Lemma in_delivery_run_queue n p r e w :
  in_delivery p r e w → in_delivery p r e (exec (run_queue K n) w).
Proof.
  revert w. induction n as [|n IH]; intros w H; [done|].
  unfold exec. rewrite run_queue_S. apply IH.
  by apply in_delivery_run_next.
Qed.

Lemma run_queue_settled n w p st :
  promises w !! p = Some st → st ≠ Pending →
  promises (exec (run_queue K n) w) !! p = Some st.
Proof.
  revert w. induction n as [|n IH]; intros w Hp Hst; [done|].
  unfold exec. rewrite run_queue_S. apply IH; [|done].
  by apply run_next_settled.
Qed.

(** The queue is served in order: what is queued behind [length q]
    callbacks is at the head after as many turns. *)
Lemma queue_progress q t q' w :
  asapQueue w = q ++ t :: q' →
  ∃ added,
    asapQueue (exec (run_queue K (length q)) w) = t :: q' ++ added.
Proof.
  revert q' w. induction q as [|t0 q IH]; intros q' w Hq.
  - exists []. by rewrite app_nil_r.
  - cbn [length]. unfold exec. rewrite run_queue_S.
    unfold exec. rewrite (run_next_cons K t0 (q ++ t :: q')) by done.
    destruct (run_task_total K t0 (set_asapQueue (q ++ t :: q') w))
      as (added & w1 & -> & Hq1 & _). cbn [fst snd]. simpl in Hq1.
    destruct (IH (q' ++ added) w1) as [added' Hq'].
    { by rewrite Hq1, <- app_assoc. }
    exists (added ++ added'). unfold exec in Hq'. rewrite Hq'.
    by rewrite <- app_assoc.
Qed.

(** A promise in delivery whose handler has been called is fulfilled with
    the event after finitely many turns of the queue, and stays so. *)
Lemma delivery_completes p r e w :
  in_delivery p r e w →
  TSettle 1 p (HEvent r) ∈ asapQueue w →
  ∃ n, ∀ m, (n ≤ m)%nat →
    promises (exec (run_queue K m) w) !! p = Some (Fulfilled r) ∧
    heap (exec (run_queue K m) w) !! r = Some e.
Proof.
  intros Hd Hin.
  apply list_elem_of_split in Hin as (q & q' & Hq).
  destruct (queue_progress q _ q' w Hq) as [added Hq1].
  set (w1 := exec (run_queue K (length q)) w) in *.
  assert (Hd1 : in_delivery p r e w1) by by apply in_delivery_run_queue.
  (* the handler's first deferred callback runs *)
  set (w2 := exec (run_next K) w1).
  assert (Hq2 : asapQueue w2 = (q' ++ added) ++ [TSettle 0 p (HEvent r)]).
  { subst w2. unfold exec. by rewrite (run_next_cons K _ _ w1 Hq1). }
  assert (Hd2 : in_delivery p r e w2) by by apply in_delivery_run_next.
  destruct (queue_progress (q' ++ added) _ [] w2 Hq2) as [added' Hq3].
  set (w3 := exec (run_queue K (length (q' ++ added))) w2) in *.
  assert (Hd3 : in_delivery p r e w3) by by apply in_delivery_run_queue.
  (* the second one runs and settles the promise *)
  set (w4 := exec (run_next K) w3).
  assert (Hp4 : promises w4 !! p = Some (Fulfilled r)).
  { subst w4. unfold exec. rewrite (run_next_cons K _ _ w3 Hq3).
    cbn [run_task]. destruct Hd3 as ([Hp|Hp] & _).
    - apply (settle_pending p r (set_asapQueue _ w3)). exact Hp.
    - apply (settle_settled p _ (set_asapQueue _ w3)); [exact Hp|done]. }
  exists (length q + (1 + (length (q' ++ added) + 1)))%nat.
  intros m Hm.
  assert (Hk : ∃ k,
    m = (length q + (1 + (length (q' ++ added) + (1 + k))))%nat).
  { exists (m - (length q + (1 + (length (q' ++ added) + 1))))%nat. lia. }
  destruct Hk as [k ->].
  rewrite !run_queue_add. fold w1.
  rewrite (run_queue_1 w1). fold w2 w3.
  rewrite (run_queue_1 w3). fold w4.
  split.
  - by apply run_queue_settled.
  - assert (Hd4 : in_delivery p r e w4) by by apply in_delivery_run_next.
    by apply (in_delivery_run_queue k p r e w4) in Hd4 as (_ & _ & _ & ?).
Qed.

End Delivery.

(** ** Fake events *)

Lemma asapQueue_after_match fake type params h ps specs w :
  asapQueue (after_match fake type params h ps specs w) =
    asapQueue w ++ map (λ p, TSettle 1 p (HEvent (length (heap w)))) ps.
Proof. done. Qed.

Lemma in_delivery_after_match fake type params w h s before after p :
  obj_wf (expectedEventSpecs w) → waiters_ok w →
  first_match type params (expectedEventSpecs w) h s before after →
  p ∈ es_handlers s →
  in_delivery p (length (heap w)) (new_Event type params true fake)
    (after_match fake type params h (es_handlers s) (before ++ after) w).
Proof.
  intros Hwf [Hw1 Hw2] (Ho & _) Hp.
  assert (Hin : (h, s) ∈ expectedEventSpecs w).
  { rewrite Ho. apply elem_of_app. right. apply list_elem_of_here. }
  destruct (Hw1 p) as [Hpend Hnone]; [by exists h, s|].
  unfold in_delivery. split_and!.
  - by left.
  - intros n a Hq. rewrite asapQueue_after_match in Hq.
    apply elem_of_app in Hq as [Hq|Hq]; [by apply Hnone in Hq|].
    by apply list_elem_of_fmap in Hq as (p' & [= _ _ ->] & _).
  - intros (h' & s' & Hin' & Hp').
    change (expectedEventSpecs (after_match fake type params h
      (es_handlers s) (before ++ after) w)) with (before ++ after) in Hin'.
    assert (Hin'' : (h', s') ∈ expectedEventSpecs w).
    { rewrite Ho. apply elem_of_app in Hin' as [?|?]; apply elem_of_app;
        [by left|right; by apply list_elem_of_further]. }
    rewrite (Hw2 h s h' s' p Hin Hin'' Hp Hp') in Ho.
    rewrite Ho in Hwf. apply obj_wf_middle_fresh in Hwf.
    apply Hwf, elem_of_keys. eauto.
  - rewrite heap_after_match. by rewrite lookup_app_r, Nat.sub_diag.
Qed.


(** ** The registry in every reachable world *)

Lemma registry_ok_initial now digest : registry_ok (initial now digest).
Proof.
  split_and!.
  - apply obj_wf_nil.
  - constructor.
  - split.
    + intros p (h & s & Hin & _). by apply elem_of_nil in Hin.
    + intros h s h' s' p Hin. by apply elem_of_nil in Hin.
  - intros n p a Hin. by apply elem_of_nil in Hin.
Qed.

(** A step that registers nothing new and queues the settling of promises
    that exist and are no longer attached to the registry keeps the
    registry in order. *)
Lemma registry_ok_intro w w' :
  registry_ok w →
  obj_wf (expectedEventSpecs w') →
  (∀ kv, kv ∈ expectedEventSpecs w' → kv ∈ expectedEventSpecs w) →
  (expectedEventLastHandle w ≤ expectedEventLastHandle w')%N →
  (length (promises w) ≤ length (promises w'))%nat →
  (∀ p, registered_handler w' p → promises w' !! p = promises w !! p) →
  (∀ t, t ∈ asapQueue w' →
        t ∈ asapQueue w ∨
        ∀ n p a, t = TSettle n p a →
                 (p < length (promises w))%nat ∧ ¬ registered_handler w' p) →
  registry_ok w'.
Proof.
  intros (Hwf & Hle & [Hw1 Hw2] & Hq) Hwf' Hsub Hlast Hlen Hpr Hqueue.
  assert (Hreg : ∀ p, registered_handler w' p → registered_handler w p).
  { intros p (h & s & Hin & Hp). exists h, s. split; [auto|done]. }
  split_and!.
  - done.
  - rewrite Forall_forall in Hle |- *. intros kv Hin.
    apply Hsub, Hle in Hin. lia.
  - split.
    + intros p Hp. split.
      * rewrite (Hpr p Hp). by apply Hw1, Hreg.
      * intros n a Hin. destruct (Hqueue _ Hin) as [Hold|Hnew].
        -- by apply (Hw1 p (Hreg p Hp)) in Hold.
        -- by destruct (Hnew n p a eq_refl).
    + intros h s h' s' p Hin Hin'. apply Hw2; auto.
  - intros n p a Hin. destruct (Hqueue _ Hin) as [Hold|Hnew].
    + apply Hq in Hold. lia.
    + destruct (Hnew n p a eq_refl). lia.
Qed.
+++++
Would you copy out exactly the lines above that start at the one containing "K _ _ w3 Hq3)." and end at the one containing "rewrite (run_queue_1 w1). fold w2 w3.", inclusive?

  { subst w4. unfold exec. rewrite (run_next_cons K _ _ w3 Hq3).
    cbn [run_task]. destruct Hd3 as ([Hp|Hp] & _).
    - apply (settle_pending p r (set_asapQueue _ w3)). exact Hp.
    - apply (settle_settled p _ (set_asapQueue _ w3)); [exact Hp|done]. }
  exists (length q + (1 + (length (q' ++ added) + 1)))%nat.
  intros m Hm.
  assert (Hk : ∃ k,
    m = (length q + (1 + (length (q' ++ added) + (1 + k))))%nat).
  { exists (m - (length q + (1 + (length (q' ++ added) + 1))))%nat. lia. }
  destruct Hk as [k ->].
  rewrite !run_queue_add. fold w1.
  rewrite (run_queue_1 w1). fold w2 w3.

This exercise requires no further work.